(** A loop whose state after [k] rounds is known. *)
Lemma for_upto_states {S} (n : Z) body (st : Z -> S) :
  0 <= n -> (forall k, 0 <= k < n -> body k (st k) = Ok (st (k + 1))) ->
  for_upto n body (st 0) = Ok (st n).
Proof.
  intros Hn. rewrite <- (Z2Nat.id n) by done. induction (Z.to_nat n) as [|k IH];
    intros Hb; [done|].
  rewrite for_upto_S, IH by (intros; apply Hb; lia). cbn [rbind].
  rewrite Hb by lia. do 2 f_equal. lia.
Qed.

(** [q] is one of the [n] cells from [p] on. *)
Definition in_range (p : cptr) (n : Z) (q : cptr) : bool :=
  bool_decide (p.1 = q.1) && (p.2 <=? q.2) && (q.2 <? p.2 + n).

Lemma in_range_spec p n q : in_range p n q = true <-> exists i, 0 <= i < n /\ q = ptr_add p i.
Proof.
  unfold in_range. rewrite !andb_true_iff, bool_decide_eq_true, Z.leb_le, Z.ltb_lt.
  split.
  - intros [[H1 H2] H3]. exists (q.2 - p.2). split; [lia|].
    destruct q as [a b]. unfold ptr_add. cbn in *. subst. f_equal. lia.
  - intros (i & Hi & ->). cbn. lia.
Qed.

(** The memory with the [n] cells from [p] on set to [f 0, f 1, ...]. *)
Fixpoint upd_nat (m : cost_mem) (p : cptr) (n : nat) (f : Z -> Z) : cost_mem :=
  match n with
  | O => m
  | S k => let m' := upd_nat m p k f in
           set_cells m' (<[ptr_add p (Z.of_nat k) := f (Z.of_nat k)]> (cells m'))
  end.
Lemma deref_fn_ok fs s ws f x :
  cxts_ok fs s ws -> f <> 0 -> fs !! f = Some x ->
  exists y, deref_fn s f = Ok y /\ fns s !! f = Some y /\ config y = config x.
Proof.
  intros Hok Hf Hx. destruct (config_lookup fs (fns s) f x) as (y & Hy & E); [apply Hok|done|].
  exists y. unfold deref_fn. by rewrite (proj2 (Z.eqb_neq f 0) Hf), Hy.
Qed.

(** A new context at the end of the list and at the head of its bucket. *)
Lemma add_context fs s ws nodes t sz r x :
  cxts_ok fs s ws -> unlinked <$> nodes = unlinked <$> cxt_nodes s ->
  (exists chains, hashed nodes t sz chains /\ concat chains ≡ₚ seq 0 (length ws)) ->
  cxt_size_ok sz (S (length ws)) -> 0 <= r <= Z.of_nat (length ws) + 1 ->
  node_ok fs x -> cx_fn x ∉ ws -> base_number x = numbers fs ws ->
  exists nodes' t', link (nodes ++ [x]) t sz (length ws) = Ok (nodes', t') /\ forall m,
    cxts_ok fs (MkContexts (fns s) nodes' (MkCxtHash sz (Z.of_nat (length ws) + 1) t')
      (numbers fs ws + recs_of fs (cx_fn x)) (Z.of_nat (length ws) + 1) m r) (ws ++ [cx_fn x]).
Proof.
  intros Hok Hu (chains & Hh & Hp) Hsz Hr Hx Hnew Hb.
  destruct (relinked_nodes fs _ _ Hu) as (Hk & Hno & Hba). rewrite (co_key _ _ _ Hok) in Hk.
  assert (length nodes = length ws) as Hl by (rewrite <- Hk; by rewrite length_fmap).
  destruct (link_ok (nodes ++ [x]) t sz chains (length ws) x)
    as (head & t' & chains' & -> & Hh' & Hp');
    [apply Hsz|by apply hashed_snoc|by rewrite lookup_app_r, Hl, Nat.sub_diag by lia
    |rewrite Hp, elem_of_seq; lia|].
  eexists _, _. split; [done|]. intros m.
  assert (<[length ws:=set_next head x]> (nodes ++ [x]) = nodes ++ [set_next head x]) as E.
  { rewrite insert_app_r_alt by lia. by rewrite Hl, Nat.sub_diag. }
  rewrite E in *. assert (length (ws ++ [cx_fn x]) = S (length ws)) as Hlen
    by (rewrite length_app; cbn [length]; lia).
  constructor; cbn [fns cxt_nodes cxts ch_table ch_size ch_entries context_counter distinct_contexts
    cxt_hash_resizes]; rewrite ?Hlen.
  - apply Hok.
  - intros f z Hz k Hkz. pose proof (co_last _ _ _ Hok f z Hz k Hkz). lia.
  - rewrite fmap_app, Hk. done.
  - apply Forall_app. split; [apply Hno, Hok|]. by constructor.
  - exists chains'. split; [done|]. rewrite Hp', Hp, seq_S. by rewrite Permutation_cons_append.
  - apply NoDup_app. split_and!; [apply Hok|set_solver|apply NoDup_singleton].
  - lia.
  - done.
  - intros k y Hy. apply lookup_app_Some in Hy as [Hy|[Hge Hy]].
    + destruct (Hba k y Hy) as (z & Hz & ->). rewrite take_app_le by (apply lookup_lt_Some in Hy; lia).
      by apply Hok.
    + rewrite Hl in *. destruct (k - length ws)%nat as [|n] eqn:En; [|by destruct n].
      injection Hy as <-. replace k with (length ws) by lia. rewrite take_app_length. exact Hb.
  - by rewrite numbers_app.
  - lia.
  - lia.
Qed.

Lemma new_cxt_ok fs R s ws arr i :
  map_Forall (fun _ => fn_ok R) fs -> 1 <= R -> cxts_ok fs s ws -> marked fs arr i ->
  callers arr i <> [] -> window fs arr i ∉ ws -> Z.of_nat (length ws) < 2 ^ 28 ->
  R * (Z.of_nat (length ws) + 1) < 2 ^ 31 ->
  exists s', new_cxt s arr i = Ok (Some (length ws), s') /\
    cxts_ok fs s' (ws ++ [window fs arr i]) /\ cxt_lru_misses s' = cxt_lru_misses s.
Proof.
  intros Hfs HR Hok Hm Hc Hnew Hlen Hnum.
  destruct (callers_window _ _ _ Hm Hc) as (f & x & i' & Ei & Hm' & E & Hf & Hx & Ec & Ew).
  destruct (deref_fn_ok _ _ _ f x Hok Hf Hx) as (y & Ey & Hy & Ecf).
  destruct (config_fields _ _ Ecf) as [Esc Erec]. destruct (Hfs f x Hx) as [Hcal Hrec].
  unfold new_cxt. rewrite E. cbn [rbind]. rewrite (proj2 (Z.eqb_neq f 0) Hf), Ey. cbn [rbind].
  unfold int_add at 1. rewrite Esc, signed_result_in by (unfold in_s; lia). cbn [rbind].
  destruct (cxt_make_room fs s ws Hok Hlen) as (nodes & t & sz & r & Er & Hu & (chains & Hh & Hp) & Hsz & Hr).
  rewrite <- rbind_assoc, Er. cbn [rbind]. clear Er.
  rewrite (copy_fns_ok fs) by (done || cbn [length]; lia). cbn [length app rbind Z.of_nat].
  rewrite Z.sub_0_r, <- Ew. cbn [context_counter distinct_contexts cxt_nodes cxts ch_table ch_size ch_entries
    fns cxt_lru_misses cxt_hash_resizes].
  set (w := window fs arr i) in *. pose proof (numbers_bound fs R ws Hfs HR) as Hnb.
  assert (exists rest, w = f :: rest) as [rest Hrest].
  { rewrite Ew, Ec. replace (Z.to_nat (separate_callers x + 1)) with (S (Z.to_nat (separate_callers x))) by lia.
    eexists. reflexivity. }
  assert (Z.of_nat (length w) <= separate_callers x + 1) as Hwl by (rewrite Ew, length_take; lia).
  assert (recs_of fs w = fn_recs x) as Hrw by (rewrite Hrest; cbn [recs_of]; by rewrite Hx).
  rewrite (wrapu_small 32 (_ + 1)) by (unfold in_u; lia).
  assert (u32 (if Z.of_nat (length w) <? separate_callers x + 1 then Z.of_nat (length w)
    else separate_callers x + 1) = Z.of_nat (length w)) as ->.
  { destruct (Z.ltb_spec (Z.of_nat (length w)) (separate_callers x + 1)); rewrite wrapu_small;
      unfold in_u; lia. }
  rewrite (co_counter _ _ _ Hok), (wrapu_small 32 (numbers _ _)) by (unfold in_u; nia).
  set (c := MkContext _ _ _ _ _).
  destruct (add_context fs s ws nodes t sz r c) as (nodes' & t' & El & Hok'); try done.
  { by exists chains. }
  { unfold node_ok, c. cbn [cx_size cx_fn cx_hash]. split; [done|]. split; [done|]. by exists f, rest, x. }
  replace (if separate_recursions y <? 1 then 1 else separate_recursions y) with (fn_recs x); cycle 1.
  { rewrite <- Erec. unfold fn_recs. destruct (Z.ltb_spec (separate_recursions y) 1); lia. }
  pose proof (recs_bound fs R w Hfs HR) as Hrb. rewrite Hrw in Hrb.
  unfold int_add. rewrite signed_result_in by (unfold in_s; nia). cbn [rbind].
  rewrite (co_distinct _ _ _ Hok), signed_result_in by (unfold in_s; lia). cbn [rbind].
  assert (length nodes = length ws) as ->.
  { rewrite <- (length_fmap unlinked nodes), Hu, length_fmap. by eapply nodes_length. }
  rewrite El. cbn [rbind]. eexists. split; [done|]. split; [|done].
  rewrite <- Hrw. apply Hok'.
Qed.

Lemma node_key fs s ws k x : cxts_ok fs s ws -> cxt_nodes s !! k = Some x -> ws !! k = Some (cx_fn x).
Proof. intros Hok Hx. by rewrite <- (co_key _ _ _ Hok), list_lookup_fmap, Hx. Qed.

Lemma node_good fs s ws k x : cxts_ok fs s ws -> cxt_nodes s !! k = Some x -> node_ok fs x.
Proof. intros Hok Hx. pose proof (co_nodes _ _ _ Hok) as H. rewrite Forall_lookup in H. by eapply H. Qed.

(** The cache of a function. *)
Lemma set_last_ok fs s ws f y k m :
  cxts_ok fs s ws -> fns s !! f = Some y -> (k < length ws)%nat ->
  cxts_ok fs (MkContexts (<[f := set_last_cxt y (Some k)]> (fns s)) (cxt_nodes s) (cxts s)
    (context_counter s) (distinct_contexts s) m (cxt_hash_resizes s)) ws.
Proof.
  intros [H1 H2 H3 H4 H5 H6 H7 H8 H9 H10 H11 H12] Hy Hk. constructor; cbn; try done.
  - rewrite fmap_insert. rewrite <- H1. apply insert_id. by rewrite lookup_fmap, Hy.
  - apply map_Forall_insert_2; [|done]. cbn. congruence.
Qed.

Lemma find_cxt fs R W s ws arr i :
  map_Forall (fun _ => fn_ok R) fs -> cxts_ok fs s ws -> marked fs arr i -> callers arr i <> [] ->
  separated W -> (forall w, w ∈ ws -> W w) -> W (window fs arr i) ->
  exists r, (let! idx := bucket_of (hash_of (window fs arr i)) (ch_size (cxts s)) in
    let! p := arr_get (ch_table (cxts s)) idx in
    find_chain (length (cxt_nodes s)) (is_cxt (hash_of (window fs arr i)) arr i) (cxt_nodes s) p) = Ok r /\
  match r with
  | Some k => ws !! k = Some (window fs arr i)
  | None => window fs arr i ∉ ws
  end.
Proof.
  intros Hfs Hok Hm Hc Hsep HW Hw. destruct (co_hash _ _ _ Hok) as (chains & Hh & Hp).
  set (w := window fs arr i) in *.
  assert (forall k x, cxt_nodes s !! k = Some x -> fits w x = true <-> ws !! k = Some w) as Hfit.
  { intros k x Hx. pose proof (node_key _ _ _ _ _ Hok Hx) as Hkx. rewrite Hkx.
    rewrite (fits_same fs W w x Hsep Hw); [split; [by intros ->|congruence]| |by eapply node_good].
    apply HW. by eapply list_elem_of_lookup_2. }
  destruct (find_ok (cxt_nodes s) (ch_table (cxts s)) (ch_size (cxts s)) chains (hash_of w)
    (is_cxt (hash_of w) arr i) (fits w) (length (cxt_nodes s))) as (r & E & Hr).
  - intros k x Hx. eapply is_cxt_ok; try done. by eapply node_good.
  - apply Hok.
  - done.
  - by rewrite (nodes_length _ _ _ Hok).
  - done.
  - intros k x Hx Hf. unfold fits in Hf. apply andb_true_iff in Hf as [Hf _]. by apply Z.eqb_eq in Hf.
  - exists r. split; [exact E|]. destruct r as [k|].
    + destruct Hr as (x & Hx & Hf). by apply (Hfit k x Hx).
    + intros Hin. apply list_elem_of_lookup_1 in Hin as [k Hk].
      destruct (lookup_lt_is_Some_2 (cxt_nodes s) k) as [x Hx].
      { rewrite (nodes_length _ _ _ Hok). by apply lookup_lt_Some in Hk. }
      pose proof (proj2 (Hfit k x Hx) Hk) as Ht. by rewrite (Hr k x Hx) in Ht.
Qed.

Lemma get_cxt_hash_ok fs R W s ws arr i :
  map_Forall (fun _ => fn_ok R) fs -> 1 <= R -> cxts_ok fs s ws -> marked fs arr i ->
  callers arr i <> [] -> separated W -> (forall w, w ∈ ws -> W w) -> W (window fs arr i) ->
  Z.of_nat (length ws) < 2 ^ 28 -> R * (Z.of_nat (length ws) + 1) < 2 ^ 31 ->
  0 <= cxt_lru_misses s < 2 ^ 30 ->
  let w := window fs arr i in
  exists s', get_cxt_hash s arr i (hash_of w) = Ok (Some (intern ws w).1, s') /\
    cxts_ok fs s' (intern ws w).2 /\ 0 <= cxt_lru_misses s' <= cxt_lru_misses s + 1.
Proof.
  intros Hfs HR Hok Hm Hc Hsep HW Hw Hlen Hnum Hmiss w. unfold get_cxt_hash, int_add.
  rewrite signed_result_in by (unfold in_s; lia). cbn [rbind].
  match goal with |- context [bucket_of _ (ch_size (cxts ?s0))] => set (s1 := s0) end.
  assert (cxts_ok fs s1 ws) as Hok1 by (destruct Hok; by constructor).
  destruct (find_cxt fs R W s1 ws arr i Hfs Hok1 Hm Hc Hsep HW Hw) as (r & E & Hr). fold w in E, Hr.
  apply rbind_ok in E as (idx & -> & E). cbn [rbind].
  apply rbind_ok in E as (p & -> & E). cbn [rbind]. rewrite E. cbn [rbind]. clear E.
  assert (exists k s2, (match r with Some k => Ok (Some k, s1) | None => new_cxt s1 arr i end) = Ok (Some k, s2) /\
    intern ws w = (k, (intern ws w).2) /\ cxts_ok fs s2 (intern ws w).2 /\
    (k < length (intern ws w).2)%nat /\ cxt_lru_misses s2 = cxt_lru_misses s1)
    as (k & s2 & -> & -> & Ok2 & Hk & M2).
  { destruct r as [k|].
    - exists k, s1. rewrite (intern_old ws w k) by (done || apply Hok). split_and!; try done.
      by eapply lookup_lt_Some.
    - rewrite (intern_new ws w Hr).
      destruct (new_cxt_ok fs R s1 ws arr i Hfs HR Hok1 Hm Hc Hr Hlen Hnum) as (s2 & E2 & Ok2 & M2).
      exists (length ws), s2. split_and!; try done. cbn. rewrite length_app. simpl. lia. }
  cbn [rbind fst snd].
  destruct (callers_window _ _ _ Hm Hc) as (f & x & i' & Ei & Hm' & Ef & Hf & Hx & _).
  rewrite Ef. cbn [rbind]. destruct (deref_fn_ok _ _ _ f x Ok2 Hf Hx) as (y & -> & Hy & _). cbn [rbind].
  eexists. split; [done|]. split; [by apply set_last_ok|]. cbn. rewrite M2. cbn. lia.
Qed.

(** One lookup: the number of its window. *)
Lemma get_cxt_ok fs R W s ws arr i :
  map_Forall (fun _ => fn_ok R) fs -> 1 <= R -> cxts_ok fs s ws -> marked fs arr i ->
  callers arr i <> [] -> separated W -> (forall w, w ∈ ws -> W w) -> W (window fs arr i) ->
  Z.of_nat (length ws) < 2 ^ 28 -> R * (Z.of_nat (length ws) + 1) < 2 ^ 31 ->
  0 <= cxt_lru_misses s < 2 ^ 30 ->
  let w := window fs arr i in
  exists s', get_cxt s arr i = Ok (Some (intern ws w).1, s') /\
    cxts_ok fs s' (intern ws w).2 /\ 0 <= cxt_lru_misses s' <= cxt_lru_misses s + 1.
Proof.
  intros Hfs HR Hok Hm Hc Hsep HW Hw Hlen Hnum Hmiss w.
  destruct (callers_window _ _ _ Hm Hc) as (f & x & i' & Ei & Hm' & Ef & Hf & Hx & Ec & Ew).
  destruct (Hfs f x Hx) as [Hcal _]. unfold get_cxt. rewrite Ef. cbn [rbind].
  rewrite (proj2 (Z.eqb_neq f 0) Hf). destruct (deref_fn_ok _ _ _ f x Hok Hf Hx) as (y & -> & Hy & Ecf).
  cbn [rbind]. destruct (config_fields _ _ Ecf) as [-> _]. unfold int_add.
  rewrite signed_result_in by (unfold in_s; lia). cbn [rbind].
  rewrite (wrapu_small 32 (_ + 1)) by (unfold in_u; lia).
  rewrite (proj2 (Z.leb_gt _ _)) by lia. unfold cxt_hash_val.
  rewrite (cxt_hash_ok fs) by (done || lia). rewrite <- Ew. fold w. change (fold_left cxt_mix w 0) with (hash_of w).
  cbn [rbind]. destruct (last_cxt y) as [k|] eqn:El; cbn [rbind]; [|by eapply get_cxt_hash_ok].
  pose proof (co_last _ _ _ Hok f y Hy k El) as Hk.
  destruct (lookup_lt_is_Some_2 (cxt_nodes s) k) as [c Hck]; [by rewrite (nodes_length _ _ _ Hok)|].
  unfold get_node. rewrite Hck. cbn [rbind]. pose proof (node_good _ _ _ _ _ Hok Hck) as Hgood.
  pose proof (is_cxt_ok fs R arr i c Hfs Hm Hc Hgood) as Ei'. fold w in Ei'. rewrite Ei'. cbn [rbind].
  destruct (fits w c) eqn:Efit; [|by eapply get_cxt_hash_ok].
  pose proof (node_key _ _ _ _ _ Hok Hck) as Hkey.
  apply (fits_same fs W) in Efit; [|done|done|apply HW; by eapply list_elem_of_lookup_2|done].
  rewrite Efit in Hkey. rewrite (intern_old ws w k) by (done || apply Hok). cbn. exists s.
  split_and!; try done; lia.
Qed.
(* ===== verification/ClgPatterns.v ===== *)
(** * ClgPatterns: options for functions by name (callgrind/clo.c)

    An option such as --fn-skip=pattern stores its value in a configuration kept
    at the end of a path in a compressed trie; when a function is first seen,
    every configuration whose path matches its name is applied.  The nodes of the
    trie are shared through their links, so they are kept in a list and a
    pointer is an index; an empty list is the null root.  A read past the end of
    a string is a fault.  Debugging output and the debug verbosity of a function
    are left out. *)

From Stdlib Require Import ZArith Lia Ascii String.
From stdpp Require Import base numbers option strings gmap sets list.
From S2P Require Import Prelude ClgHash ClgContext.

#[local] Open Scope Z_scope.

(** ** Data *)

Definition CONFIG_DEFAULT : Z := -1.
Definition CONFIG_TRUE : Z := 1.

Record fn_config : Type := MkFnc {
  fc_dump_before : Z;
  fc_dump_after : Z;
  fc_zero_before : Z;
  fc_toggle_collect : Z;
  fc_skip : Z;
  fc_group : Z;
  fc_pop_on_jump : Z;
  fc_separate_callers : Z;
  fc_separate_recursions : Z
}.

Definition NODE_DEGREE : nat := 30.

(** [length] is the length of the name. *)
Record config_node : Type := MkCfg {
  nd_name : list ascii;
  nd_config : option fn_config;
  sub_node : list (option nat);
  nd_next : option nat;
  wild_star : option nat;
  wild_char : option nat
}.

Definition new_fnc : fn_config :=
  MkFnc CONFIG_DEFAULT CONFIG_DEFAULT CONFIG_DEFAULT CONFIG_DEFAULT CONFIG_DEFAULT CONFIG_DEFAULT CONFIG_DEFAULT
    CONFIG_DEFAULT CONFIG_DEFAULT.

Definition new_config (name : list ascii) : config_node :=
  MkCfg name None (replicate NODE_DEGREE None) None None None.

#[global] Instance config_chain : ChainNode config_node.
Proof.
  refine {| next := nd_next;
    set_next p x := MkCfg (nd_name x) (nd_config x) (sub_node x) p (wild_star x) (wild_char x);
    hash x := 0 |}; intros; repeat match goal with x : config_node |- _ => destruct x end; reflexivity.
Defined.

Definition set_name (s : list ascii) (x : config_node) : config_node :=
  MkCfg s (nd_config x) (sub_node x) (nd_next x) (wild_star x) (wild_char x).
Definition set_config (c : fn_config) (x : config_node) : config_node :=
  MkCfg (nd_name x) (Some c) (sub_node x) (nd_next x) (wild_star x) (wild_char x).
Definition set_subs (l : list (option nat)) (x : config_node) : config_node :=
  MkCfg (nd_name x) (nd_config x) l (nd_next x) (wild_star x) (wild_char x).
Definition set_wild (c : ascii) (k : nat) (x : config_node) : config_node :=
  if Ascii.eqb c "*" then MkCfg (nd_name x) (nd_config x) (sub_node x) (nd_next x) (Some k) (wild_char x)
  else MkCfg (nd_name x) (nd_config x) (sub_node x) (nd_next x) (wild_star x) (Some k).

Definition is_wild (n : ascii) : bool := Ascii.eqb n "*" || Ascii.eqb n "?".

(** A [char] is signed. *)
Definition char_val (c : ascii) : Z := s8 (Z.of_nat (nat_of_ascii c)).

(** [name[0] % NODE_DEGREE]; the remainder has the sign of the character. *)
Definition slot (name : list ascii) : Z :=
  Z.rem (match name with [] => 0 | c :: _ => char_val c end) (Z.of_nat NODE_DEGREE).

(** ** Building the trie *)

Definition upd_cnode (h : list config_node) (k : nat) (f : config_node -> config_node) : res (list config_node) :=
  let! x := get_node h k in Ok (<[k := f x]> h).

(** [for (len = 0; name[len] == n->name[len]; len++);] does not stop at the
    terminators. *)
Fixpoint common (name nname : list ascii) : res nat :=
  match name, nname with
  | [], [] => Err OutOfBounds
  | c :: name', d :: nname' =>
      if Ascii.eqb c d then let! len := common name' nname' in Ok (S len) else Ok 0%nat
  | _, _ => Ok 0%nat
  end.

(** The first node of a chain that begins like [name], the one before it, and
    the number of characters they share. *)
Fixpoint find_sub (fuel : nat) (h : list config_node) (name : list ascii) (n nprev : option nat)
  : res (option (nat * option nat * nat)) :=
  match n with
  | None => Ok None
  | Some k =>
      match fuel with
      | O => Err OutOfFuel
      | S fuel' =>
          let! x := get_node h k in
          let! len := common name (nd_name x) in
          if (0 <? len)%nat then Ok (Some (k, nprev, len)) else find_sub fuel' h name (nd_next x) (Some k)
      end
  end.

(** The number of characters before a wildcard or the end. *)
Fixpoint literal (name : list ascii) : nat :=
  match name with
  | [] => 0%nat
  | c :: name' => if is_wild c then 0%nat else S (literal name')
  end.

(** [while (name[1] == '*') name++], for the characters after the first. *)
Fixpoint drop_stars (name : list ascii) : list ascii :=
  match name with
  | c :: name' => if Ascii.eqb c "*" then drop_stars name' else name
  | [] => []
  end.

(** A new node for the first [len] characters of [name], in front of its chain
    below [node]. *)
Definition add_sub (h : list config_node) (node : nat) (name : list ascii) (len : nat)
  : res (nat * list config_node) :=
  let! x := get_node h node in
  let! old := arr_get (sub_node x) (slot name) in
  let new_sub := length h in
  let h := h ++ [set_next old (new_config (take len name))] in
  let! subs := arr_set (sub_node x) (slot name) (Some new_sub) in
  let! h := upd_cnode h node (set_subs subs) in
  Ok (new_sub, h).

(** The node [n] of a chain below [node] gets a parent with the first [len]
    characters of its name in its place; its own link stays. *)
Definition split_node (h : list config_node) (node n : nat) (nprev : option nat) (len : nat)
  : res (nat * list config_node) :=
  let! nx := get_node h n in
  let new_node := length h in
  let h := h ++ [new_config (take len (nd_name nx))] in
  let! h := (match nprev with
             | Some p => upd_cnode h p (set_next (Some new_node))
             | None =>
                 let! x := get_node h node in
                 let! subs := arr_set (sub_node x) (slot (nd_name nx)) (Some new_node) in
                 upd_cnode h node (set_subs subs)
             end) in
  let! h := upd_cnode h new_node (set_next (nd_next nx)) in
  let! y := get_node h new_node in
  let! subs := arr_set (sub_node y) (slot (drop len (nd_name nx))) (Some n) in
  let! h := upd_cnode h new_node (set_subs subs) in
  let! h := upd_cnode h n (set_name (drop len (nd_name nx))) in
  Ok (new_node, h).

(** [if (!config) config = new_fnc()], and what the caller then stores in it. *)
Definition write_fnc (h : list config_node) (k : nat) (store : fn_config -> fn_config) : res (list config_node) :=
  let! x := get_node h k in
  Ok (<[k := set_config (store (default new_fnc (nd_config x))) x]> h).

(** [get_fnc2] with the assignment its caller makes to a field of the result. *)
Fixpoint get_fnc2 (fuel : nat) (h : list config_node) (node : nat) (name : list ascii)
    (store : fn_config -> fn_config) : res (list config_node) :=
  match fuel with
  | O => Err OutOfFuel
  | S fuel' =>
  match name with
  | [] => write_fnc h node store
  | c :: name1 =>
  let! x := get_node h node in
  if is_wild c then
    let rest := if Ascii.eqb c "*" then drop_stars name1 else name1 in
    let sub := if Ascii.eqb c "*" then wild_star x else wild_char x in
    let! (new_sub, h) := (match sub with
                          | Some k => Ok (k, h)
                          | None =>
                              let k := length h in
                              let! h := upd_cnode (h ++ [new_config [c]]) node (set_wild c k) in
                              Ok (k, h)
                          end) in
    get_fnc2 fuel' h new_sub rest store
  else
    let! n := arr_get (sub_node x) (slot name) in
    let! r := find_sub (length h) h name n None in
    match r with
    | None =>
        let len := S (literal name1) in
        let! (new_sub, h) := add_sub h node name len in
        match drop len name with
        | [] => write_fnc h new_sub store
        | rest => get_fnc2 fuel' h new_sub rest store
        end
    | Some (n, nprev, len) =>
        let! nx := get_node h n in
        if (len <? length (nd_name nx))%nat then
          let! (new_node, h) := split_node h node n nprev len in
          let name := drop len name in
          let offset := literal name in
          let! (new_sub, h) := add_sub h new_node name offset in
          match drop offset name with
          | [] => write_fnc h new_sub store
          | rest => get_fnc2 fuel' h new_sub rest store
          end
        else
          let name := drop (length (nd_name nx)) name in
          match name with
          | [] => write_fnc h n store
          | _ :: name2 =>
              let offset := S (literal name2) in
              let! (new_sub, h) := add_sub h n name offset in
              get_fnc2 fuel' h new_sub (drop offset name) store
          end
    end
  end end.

════════════════════

- Problem statement:
From the records above, transcribe exactly the run of lines that opens with the line holding "Definition new_fnc : fn_config" and closes with the line holding "next := nd_next;", both included.

- The completed task:
Definition new_fnc : fn_config :=
  MkFnc CONFIG_DEFAULT CONFIG_DEFAULT CONFIG_DEFAULT CONFIG_DEFAULT CONFIG_DEFAULT CONFIG_DEFAULT CONFIG_DEFAULT
    CONFIG_DEFAULT CONFIG_DEFAULT.

Definition new_config (name : list ascii) : config_node :=
  MkCfg name None (replicate NODE_DEGREE None) None None None.

#[global] Instance config_chain : ChainNode config_node.
Proof.
  refine {| next := nd_next;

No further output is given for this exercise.